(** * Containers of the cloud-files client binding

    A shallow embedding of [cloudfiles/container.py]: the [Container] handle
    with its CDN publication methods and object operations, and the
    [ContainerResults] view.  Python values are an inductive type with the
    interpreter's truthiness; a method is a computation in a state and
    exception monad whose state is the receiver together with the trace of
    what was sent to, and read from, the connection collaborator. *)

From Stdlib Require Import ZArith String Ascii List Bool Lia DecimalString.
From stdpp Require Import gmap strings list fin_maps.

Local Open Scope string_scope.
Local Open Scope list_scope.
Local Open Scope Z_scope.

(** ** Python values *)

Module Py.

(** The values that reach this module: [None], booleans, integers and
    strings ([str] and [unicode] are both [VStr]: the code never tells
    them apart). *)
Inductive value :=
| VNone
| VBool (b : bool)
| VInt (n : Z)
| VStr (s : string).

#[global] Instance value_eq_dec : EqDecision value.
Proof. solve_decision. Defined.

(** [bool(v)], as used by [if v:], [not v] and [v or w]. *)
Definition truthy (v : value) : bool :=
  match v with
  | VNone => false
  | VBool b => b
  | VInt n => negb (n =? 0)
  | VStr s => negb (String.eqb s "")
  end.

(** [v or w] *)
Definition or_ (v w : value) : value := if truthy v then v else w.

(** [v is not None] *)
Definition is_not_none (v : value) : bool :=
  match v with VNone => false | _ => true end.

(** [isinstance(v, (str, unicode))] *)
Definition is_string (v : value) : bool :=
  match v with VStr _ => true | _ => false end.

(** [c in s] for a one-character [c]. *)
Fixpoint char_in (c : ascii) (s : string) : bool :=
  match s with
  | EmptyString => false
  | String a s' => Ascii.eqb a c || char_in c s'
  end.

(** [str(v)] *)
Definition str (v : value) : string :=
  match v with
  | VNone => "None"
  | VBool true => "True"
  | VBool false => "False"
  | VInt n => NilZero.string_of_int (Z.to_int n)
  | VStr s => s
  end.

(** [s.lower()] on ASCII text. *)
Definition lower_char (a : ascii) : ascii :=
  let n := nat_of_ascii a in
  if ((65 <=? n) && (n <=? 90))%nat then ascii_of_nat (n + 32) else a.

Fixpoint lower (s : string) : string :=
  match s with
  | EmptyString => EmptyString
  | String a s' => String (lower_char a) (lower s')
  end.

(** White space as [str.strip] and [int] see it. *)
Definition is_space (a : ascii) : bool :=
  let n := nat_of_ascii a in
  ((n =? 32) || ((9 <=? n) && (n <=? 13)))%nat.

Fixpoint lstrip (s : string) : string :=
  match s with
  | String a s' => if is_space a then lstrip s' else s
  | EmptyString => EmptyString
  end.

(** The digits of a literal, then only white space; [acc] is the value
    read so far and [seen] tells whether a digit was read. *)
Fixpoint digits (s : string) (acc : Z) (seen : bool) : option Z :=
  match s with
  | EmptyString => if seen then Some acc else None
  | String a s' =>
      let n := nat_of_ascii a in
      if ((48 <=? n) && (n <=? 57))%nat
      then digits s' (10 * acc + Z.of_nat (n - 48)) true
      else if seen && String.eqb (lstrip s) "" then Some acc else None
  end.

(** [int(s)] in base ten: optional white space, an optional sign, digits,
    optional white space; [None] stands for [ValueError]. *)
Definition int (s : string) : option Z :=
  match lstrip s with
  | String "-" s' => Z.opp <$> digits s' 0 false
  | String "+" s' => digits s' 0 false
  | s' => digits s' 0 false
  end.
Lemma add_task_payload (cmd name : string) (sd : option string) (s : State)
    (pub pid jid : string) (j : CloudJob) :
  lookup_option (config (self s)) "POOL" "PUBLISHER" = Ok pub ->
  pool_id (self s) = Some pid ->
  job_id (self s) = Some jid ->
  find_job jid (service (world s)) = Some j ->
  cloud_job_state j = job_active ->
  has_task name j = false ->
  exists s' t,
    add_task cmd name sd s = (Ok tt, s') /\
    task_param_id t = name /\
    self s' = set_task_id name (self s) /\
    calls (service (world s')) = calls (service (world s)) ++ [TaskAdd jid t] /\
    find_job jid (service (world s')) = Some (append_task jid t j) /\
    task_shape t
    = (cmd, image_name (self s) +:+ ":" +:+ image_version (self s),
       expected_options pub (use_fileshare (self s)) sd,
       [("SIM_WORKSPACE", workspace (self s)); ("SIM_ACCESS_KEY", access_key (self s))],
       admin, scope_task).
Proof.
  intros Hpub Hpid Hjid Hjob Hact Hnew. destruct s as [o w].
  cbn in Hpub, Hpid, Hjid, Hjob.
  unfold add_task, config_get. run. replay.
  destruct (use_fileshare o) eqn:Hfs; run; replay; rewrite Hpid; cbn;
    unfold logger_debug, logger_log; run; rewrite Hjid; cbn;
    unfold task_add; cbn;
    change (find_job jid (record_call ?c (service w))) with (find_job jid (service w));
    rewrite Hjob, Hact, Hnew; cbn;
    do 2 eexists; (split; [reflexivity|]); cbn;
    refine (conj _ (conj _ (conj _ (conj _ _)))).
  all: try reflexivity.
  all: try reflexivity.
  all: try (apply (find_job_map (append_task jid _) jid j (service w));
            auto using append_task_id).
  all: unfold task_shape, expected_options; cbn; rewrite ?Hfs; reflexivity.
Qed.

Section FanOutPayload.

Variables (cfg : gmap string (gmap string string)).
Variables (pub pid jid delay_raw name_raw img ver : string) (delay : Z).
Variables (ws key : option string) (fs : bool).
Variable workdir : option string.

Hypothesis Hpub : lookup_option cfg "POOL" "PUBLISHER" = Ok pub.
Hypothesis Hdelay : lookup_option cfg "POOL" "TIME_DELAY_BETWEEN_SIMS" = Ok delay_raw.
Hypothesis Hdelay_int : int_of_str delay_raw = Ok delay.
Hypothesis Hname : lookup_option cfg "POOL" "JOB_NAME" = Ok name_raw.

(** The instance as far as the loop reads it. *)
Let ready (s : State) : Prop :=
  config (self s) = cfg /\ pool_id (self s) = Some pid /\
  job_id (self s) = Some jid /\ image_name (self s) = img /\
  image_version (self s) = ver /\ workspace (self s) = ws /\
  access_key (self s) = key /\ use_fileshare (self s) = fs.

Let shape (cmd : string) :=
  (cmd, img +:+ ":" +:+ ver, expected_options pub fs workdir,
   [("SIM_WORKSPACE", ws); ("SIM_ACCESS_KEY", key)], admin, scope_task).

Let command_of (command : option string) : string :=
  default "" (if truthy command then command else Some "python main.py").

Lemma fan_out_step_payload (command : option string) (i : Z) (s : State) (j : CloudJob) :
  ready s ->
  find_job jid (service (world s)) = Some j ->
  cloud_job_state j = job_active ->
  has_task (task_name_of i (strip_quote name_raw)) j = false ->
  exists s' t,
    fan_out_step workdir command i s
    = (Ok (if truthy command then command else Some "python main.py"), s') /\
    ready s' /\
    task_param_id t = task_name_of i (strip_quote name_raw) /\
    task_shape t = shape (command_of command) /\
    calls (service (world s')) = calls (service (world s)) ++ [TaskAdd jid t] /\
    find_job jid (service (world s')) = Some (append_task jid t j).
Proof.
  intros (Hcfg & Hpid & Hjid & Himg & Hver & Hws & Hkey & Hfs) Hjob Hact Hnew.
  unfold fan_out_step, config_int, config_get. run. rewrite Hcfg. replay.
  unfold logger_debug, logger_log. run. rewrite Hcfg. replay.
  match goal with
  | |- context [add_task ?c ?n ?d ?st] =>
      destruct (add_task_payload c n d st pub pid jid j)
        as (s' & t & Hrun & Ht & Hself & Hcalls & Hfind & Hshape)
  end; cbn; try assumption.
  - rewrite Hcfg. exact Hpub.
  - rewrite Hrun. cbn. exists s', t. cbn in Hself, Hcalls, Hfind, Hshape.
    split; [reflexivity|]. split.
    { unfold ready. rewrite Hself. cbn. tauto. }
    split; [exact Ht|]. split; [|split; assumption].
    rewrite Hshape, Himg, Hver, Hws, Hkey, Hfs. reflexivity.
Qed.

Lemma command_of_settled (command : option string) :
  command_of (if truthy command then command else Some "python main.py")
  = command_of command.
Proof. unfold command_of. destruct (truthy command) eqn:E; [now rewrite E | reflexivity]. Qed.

--

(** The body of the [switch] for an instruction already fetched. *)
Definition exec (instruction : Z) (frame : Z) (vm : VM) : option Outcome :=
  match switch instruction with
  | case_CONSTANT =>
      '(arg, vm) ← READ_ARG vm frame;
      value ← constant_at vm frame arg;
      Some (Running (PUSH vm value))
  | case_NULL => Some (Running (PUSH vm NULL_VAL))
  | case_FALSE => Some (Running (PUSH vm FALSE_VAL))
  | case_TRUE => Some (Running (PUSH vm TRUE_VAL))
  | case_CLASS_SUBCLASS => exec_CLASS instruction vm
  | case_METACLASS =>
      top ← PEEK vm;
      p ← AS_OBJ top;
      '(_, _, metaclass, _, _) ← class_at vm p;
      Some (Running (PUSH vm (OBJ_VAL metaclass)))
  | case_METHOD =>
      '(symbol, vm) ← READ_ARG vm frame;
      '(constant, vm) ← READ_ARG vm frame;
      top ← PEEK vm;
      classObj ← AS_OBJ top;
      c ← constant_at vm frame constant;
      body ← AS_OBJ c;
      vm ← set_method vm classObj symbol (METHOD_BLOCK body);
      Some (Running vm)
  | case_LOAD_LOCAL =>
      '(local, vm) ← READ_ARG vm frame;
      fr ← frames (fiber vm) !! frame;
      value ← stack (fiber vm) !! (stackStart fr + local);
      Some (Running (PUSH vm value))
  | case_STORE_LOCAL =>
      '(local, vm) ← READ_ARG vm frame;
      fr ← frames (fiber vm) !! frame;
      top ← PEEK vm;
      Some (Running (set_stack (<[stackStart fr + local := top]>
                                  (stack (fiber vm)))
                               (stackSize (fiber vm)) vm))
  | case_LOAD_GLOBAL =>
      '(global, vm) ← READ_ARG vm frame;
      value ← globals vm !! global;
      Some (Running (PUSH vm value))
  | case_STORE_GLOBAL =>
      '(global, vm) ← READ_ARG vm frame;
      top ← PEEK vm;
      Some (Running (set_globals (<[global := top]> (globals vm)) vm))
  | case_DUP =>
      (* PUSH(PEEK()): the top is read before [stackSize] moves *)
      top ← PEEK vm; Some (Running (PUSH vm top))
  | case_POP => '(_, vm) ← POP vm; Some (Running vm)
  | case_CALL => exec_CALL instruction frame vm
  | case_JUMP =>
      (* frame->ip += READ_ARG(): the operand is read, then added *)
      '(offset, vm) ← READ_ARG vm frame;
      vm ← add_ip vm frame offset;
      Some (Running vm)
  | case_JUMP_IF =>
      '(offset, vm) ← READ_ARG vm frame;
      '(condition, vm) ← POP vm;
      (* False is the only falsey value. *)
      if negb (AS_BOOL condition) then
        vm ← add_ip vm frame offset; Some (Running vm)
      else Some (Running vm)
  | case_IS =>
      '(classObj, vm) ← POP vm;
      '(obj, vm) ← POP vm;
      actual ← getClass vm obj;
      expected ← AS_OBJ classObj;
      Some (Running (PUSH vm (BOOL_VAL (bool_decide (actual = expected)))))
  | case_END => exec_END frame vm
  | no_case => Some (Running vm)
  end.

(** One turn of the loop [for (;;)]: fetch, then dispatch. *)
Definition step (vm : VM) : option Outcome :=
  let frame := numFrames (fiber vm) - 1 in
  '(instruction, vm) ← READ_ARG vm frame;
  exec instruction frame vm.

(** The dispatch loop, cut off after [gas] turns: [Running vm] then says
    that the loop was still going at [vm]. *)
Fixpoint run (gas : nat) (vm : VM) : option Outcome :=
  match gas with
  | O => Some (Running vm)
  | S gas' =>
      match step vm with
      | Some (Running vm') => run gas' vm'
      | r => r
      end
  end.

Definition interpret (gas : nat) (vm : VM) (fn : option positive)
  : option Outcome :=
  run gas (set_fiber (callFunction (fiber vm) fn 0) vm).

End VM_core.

TASK:
Going back over the entries above, copy word for word every line from the one that has "Let ready (s" on through the one that has "Proof. unfold command_of.".

SOLUTION TO THIS TASK:
Let ready (s : State) : Prop :=
  config (self s) = cfg /\ pool_id (self s) = Some pid /\
  job_id (self s) = Some jid /\ image_name (self s) = img /\
  image_version (self s) = ver /\ workspace (self s) = ws /\
  access_key (self s) = key /\ use_fileshare (self s) = fs.

Let shape (cmd : string) :=
  (cmd, img +:+ ":" +:+ ver, expected_options pub fs workdir,
   [("SIM_WORKSPACE", ws); ("SIM_ACCESS_KEY", key)], admin, scope_task).

Let command_of (command : option string) : string :=
  default "" (if truthy command then command else Some "python main.py").

Lemma fan_out_step_payload (command : option string) (i : Z) (s : State) (j : CloudJob) :
  ready s ->
  find_job jid (service (world s)) = Some j ->
  cloud_job_state j = job_active ->
  has_task (task_name_of i (strip_quote name_raw)) j = false ->
  exists s' t,
    fan_out_step workdir command i s
    = (Ok (if truthy command then command else Some "python main.py"), s') /\
    ready s' /\
    task_param_id t = task_name_of i (strip_quote name_raw) /\
    task_shape t = shape (command_of command) /\
    calls (service (world s')) = calls (service (world s)) ++ [TaskAdd jid t] /\
    find_job jid (service (world s')) = Some (append_task jid t j).
Proof.
  intros (Hcfg & Hpid & Hjid & Himg & Hver & Hws & Hkey & Hfs) Hjob Hact Hnew.
  unfold fan_out_step, config_int, config_get. run. rewrite Hcfg. replay.
  unfold logger_debug, logger_log. run. rewrite Hcfg. replay.
  match goal with
  | |- context [add_task ?c ?n ?d ?st] =>
      destruct (add_task_payload c n d st pub pid jid j)
        as (s' & t & Hrun & Ht & Hself & Hcalls & Hfind & Hshape)
  end; cbn; try assumption.
  - rewrite Hcfg. exact Hpub.
  - rewrite Hrun. cbn. exists s', t. cbn in Hself, Hcalls, Hfind, Hshape.
    split; [reflexivity|]. split.
    { unfold ready. rewrite Hself. cbn. tauto. }
    split; [exact Ht|]. split; [|split; assumption].
    rewrite Hshape, Himg, Hver, Hws, Hkey, Hfs. reflexivity.
Qed.

Lemma command_of_settled (command : option string) :
  command_of (if truthy command then command else Some "python main.py")
  = command_of command.
Proof. unfold command_of. destruct (truthy command) eqn:E; [now rewrite E | reflexivity]. Qed.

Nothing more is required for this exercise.